Major award for Alexander McCall Smith

Date Published: 3rd February 2017

Alexander McCall Smith is set to receive a major award.

The President, The Board of Governors, and The Literary Arts Committee of  The National Arts Club have announced that they will present The Medal of Honor for Achievement in Literature to Alexander McCall Smith. The Award Ceremony will be held on Tuesday, May 9, 2017 at home of The National Arts Club in New York City. Alexander is thrilled that his work is to be recognised with such a prestigious award.

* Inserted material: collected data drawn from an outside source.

(** * sentry.auth.helper: the SSO pipeline helper

    A shallow embedding of [src/sentry/auth/helper.py] (class [AuthHelper])
    and the properties of its session-scoped pipeline state machine.

    Python values are modelled by a small value type, dictionaries by
    [gmap string _], exceptions by an explicit result type, and the
    request (session, database, flash messages) by a record threaded
    through a state-and-exception monad. *)

From Stdlib Require Import ZArith List String Ascii Bool Lia.
From stdpp Require Import base option gmap strings list fin_maps.

Local Open Scope Z_scope.

(* ===================================================================== *)
(** * hashlib.md5

    [md5(s).hexdigest()] of the standard library, written out after
    RFC 1321.  A Python 2 [str] is a byte string, which is what Rocq's
    [string] is. *)
(* ===================================================================== *)

Module MD5.

Definition mask32 : Z := 0xffffffff.

Definition add32 (a b : Z) : Z := Z.land (a + b) mask32.

Definition not32 (a : Z) : Z := Z.lxor a mask32.

Definition rotl32 (x c : Z) : Z :=
  Z.lor (Z.land (Z.shiftl x c) mask32) (Z.shiftr x (32 - c)).

(** Per-round shift amounts. *)
Definition shifts : list Z :=
  [ 7; 12; 17; 22; 7; 12; 17; 22; 7; 12; 17; 22; 7; 12; 17; 22;
    5;  9; 14; 20; 5;  9; 14; 20; 5;  9; 14; 20; 5;  9; 14; 20;
    4; 11; 16; 23; 4; 11; 16; 23; 4; 11; 16; 23; 4; 11; 16; 23;
    6; 10; 15; 21; 6; 10; 15; 21; 6; 10; 15; 21; 6; 10; 15; 21 ].

(** [K[i] = floor(2^32 * abs(sin(i + 1)))]. *)
Definition sines : list Z :=
  [ 0xd76aa478; 0xe8c7b756; 0x242070db; 0xc1bdceee;
    0xf57c0faf; 0x4787c62a; 0xa8304613; 0xfd469501;
    0x698098d8; 0x8b44f7af; 0xffff5bb1; 0x895cd7be;
    0x6b901122; 0xfd987193; 0xa679438e; 0x49b40821;
    0xf61e2562; 0xc040b340; 0x265e5a51; 0xe9b6c7aa;
    0xd62f105d; 0x02441453; 0xd8a1e681; 0xe7d3fbc8;
    0x21e1cde6; 0xc33707d6; 0xf4d50d87; 0x455a14ed;
    0xa9e3e905; 0xfcefa3f8; 0x676f02d9; 0x8d2a4c8a;
    0xfffa3942; 0x8771f681; 0x6d9d6122; 0xfde5380c;
    0xa4beea44; 0x4bdecfa9; 0xf6bb4b60; 0xbebfbc70;
    0x289b7ec6; 0xeaa127fa; 0xd4ef3085; 0x04881d05;
    0xd9d4d039; 0xe6db99e5; 0x1fa27cf8; 0xc4ac5665;
    0xf4292244; 0x432aff97; 0xab9423a7; 0xfc93a039;
    0x655b59c3; 0x8f0ccc92; 0xffeff47d; 0x85845dd1;
    0x6fa87e4f; 0xfe2ce6e0; 0xa3014314; 0x4e0811a1;
    0xf7537e82; 0xbd3af235; 0x2ad7d2bb; 0xeb86d391 ].

(** The chaining value [(A, B, C, D)]. *)
Record state := State { sA : Z; sB : Z; sC : Z; sD : Z }.

Definition init : state :=
  State 0x67452301 0xefcdab89 0x98badcfe 0x10325476.

Definition bytes_of_string (s : string) : list Z :=
  map (fun c => Z.of_N (N_of_ascii c)) (list_ascii_of_string s).

(** Little-endian encoding of [x] on [n] bytes. *)
Fixpoint le_bytes (n : nat) (x : Z) : list Z :=
  match n with
  | O => []
  | S n' => Z.land x 0xff :: le_bytes n' (Z.shiftr x 8)
  end.

Fixpoint le_word (bs : list Z) : Z :=
  match bs with
  | [] => 0
  | b :: bs' => Z.lor b (Z.shiftl (le_word bs') 8)
  end.

(** Sixteen little-endian 32-bit words of a 64-byte block. *)
Fixpoint words (n : nat) (bs : list Z) : list Z :=
  match n with
  | O => []
  | S n' => le_word (firstn 4 bs) :: words n' (skipn 4 bs)
  end.

(** Message, then 0x80, then zeros up to 56 mod 64, then the bit length
    on 64 bits. *)
Definition pad (msg : list Z) : list Z :=
  let len := Z.of_nat (length msg) in
  let zeros := Z.to_nat ((55 - len) mod 64) in
  msg ++ 0x80 :: repeat 0 zeros ++ le_bytes 8 (Z.land (8 * len) 0xffffffffffffffff).

Definition round (M : list Z) (st : state) (i : nat) : state :=
  let '(State a b c d) := st in
  let iz := Z.of_nat i in
  let '(f, g) :=
    if iz <? 16 then (Z.lor (Z.land b c) (Z.land (not32 b) d), iz)
    else if iz <? 32 then (Z.lor (Z.land d b) (Z.land (not32 d) c), (5 * iz + 1) mod 16)
    else if iz <? 48 then (Z.lxor (Z.lxor b c) d, (3 * iz + 5) mod 16)
    else (Z.lxor c (Z.lor b (not32 d)), (7 * iz) mod 16) in
  let f' := add32 (add32 (add32 f a) (nth i sines 0)) (nth (Z.to_nat g) M 0) in
  State d (add32 b (rotl32 f' (nth i shifts 0))) b c.

Definition block (st : state) (bs : list Z) : state :=
  let M := words 16 bs in
  let st' := fold_left (round M) (seq 0 64) st in
  State (add32 (sA st) (sA st')) (add32 (sB st) (sB st'))
        (add32 (sC st) (sC st')) (add32 (sD st) (sD st')).

Fixpoint blocks (n : nat) (st : state) (bs : list Z) : state :=
  match n with
  | O => st
  | S n' => blocks n' (block st (firstn 64 bs)) (skipn 64 bs)
  end.

(** The 16 bytes of the digest. *)
Definition digest (s : string) : list Z :=
  let bs := pad (bytes_of_string s) in
  let st := blocks (Nat.div (length bs) 64) init bs in
  le_bytes 4 (sA st) ++ le_bytes 4 (sB st) ++ le_bytes 4 (sC st) ++ le_bytes 4 (sD st).

Definition hex_digit (n : Z) : ascii :=
  nth (Z.to_nat n) (list_ascii_of_string "0123456789abcdef") "0"%char.

Definition hex_byte (b : Z) : list ascii :=
  [hex_digit (Z.shiftr b 4); hex_digit (Z.land b 0xf)].

Definition hexdigest (s : string) : string :=
  string_of_list_ascii (flat_map hex_byte (digest s)).

End MD5.


(* ===================================================================== *)
(** * Python values, exceptions, the request *)
(* ===================================================================== *)

(** Values kept in the session and in provider-supplied dictionaries.
    A dictionary holds scalars: the [state] accumulated by the views, the
    [data] of an identity and a provider [config] are flat. *)
Inductive scalar :=
  | SNone
  | SInt (z : Z)
  | SStr (s : string).

Inductive pyval :=
  | VNone
  | VInt (z : Z)
  | VStr (s : string)
  | VDict (d : gmap string scalar).

#[global] Instance scalar_eq_dec : EqDecision scalar.
Proof. solve_decision. Defined.

#[global] Instance pyval_eq_dec : EqDecision pyval.
Proof. solve_decision. Defined.

(** [bool(v)]. *)
Definition truthy (v : pyval) : bool :=
  match v with
  | VNone => false
  | VInt z => negb (z =? 0)
  | VStr s => negb (String.eqb s "")
  | VDict d => negb (bool_decide (d = ∅))
  end.

(** [a == b]. *)
Definition py_eq (a b : pyval) : bool := bool_decide (a = b).

(** [d.get(k)] and [d.get(k, dflt)]. *)
Definition dict_get (d : gmap string pyval) (k : string) : pyval :=
  default VNone (d !! k).

Definition dict_get_or (d : gmap string pyval) (k : string) (dflt : pyval) : pyval :=
  default dflt (d !! k).

Inductive exn :=
  | KeyError (k : string)
  | IndexError
  | TypeError
  | ValueError
  | AttributeError (attr : string)
  | UnboundLocalError (var : string)
  | AssertionError
  | NotImplementedError
  | DoesNotExist (model : string)
  | MultipleObjectsReturned (model : string)
  | ProviderNotRegistered
  | DatabaseError
  | ViewError (msg : string).

Inductive result (A : Type) :=
  | Ok (a : A)
  | Raise (e : exn).

Arguments Ok {A} a.
Arguments Raise {A} e.

(** ** Rows of [sentry.models]

    The model classes are imported by the helper and defined elsewhere;
    the records below carry the columns the helper reads and writes. *)

(** Modelled from the spec: the organization a flow is scoped to, with
    the identifier and the slug the helper uses. *)
Record Organization := {
  org_id : Z;
  org_slug : string;
}.

(** Modelled from the spec: a provider-configuration record scoped to an
    organization, with the provider key, the configuration built from the
    state, and the configured default role. *)
Record AuthProvider := {
  ap_id : Z;
  ap_organization : Z;
  ap_provider : string;
  ap_config : pyval;
  ap_default_role : Z;
}.

(** Modelled from the spec: a user record, flagged as externally managed
    when the login resolver creates it.  [user_last_login] is the column
    of [AbstractBaseUser] that [django.contrib.auth] keeps. *)
Record User := {
  user_id : Z;
  user_email : pyval;
  user_first_name : pyval;
  user_is_managed : bool;
  user_last_login : Z;
}.

(** Modelled from the spec: an identity record linking a user, a
    provider and an external subject id, with the provider-supplied
    data. *)
Record AuthIdentity := {
  ai_id : Z;
  ai_auth_provider : Z;
  ai_user : Z;
  ai_ident : pyval;
  ai_data : pyval;
}.

(** Modelled from the spec: an organization-membership record (global
    access, role). *)
Record OrganizationMember := {
  om_id : Z;
  om_has_global_access : bool;
  om_organization : Z;
  om_type : Z;
  om_user : Z;
}.

(** Modelled from the spec: the two audit events the resolvers log. *)
Inductive AuditLogEntryEvent := MEMBER_ADD | SSO_ENABLE.

(** Modelled from the spec: what [get_audit_log_data()] of a member or of
    a provider returns, the audit snapshot of the row it is called on. *)
Inductive AuditData :=
  | MemberAudit (om : OrganizationMember)
  | ProviderAudit (ap : AuthProvider).

(** Modelled from the spec: an audit-log entry capturing actor, IP,
    target and the audit snapshot. *)
Record AuditLogEntry := {
  ale_organization : Z;
  ale_actor : Z;
  ale_ip_address : string;
  ale_target_object : Z;
  ale_target_user : option Z;
  ale_event : AuditLogEntryEvent;
  ale_data : AuditData;
}.

Record DB := {
  organizations : list Organization;
  auth_providers : list AuthProvider;
  users : list User;
  auth_identities : list AuthIdentity;
  members : list OrganizationMember;
  audit_log : list AuditLogEntry;
}.

(** ** The request

    [session_auth] is [request.session['auth']] ([None] when the key is
    absent) and [session_user] the entry that [django.contrib.auth.login]
    keeps in the same session ([None] when nobody is logged in).
    [modified] is [request.session.modified], the flag of Django's session
    that decides whether the session is saved; the session sets it when an
    entry is assigned or deleted through the session object itself.
    [is_modified] is the attribute [request.session.is_modified] that the
    helper assigns: it is another attribute, and Django's session does not
    read it.  [flash] holds the messages queued with
    [django.contrib.messages], [now] is the reading of [timezone.now()].
    [db_faults] is the number of writes the storage still accepts before
    it fails ([None]: it never fails). *)
Record World := {
  session_auth : option (gmap string pyval);
  modified : bool;
  is_modified : bool;
  session_user : option Z;
  request_user : Z;
  remote_addr : option string;
  flash : list string;
  now : Z;
  db : DB;
  db_faults : option nat;
}.

Definition set_session_auth (a : option (gmap string pyval)) (w : World) : World :=
  {| session_auth := a; modified := modified w;
     is_modified := is_modified w; session_user := session_user w;
     request_user := request_user w; remote_addr := remote_addr w;
     flash := flash w; now := now w; db := db w;
     db_faults := db_faults w |}.

Definition set_modified (b : bool) (w : World) : World :=
  {| session_auth := session_auth w; modified := b;
     is_modified := is_modified w; session_user := session_user w;
     request_user := request_user w; remote_addr := remote_addr w;
     flash := flash w; now := now w; db := db w;
     db_faults := db_faults w |}.

Definition set_is_modified (b : bool) (w : World) : World :=
  {| session_auth := session_auth w; modified := modified w;
     is_modified := b; session_user := session_user w;
     request_user := request_user w; remote_addr := remote_addr w;
     flash := flash w; now := now w; db := db w;
     db_faults := db_faults w |}.

Definition set_session_user (u : option Z) (w : World) : World :=
  {| session_auth := session_auth w; modified := modified w;
     is_modified := is_modified w; session_user := u;
     request_user := request_user w; remote_addr := remote_addr w;
     flash := flash w; now := now w; db := db w;
     db_faults := db_faults w |}.

Definition set_request_user (u : Z) (w : World) : World :=
  {| session_auth := session_auth w; modified := modified w;
     is_modified := is_modified w; session_user := session_user w;
     request_user := u; remote_addr := remote_addr w; flash := flash w;
     now := now w; db := db w; db_faults := db_faults w |}.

Past recipients of this award include most of the major literary figures of the 20th and 21st centuries. Since 1968, recipients have included:

1968 Louis Auchincloss

1969 WH Auden

1970 SJ Perelman

1971 Ada Louise Huxtable

1972 Norman Cousins

1973 Anthony Burgess

1974 Eudora Welty

1975 Tennessee Williams

1976 Norman Mailer

1978 Saul Bellow

1979 Allen Ginsberg

1980 Isaac Bashevis Singer

1981 Leon Edel

1982 Barbara Tuchman

1983 James Laughlin

1984 John Updike

1985 Joseph Campbell

1986 Marguerite Yourcenar

1987 Robertson Davies

1988 Carlos Fuentes

1989 James Merrill

1990 Iris Murdoch

1991 Philip Roth

1992 Arthur Miller

 

1993 Aleksandr Solzhenitsyn

1994 Richard Wilbur

1995 William Styron

1996 E.L. Doctorow

1997 Margaret Atwood

1998 Grace Paley

1999 Toni Morrison

2000 Nadine Gordimer

2001 Tom Wolfe

2002 Edna O’Brien

2003 Sir Tom Stoppard

2004 Shirley Hazzard

2005 Alice Munro

2006 P.D. James

2007 Chinua Achebe

2008 Don DeLillo

2009 Joyce Carol Oates

2010 David McCullough

2011 Edward Albee

2012 Martin Amis

2013 Salman Rushdie

2014 John Ashbery

2015 Paul Auster

2016 Jane Smiley

The National Arts Club was founded in 1898 by author and poet Charles De Kay, the literary and art critic for The New York Times. He together with a group of distinguished artists and patrons conceived of a gathering place to welcome artists of all genres as well as art lovers and patrons. At the turn of the 20th century American artists began to look to our own country rather than to Europe for inspiration, and the American art world was alive with energy. The newly-formed National Arts Club took residence in a mansion on 34th Street. American art had a new home. The National Arts Club continues its tradition of inclusivity by welcoming all artists. The mission of The National Arts Club is to stimulate, foster, and promote public interest in the arts and to educate the American people in the fine arts.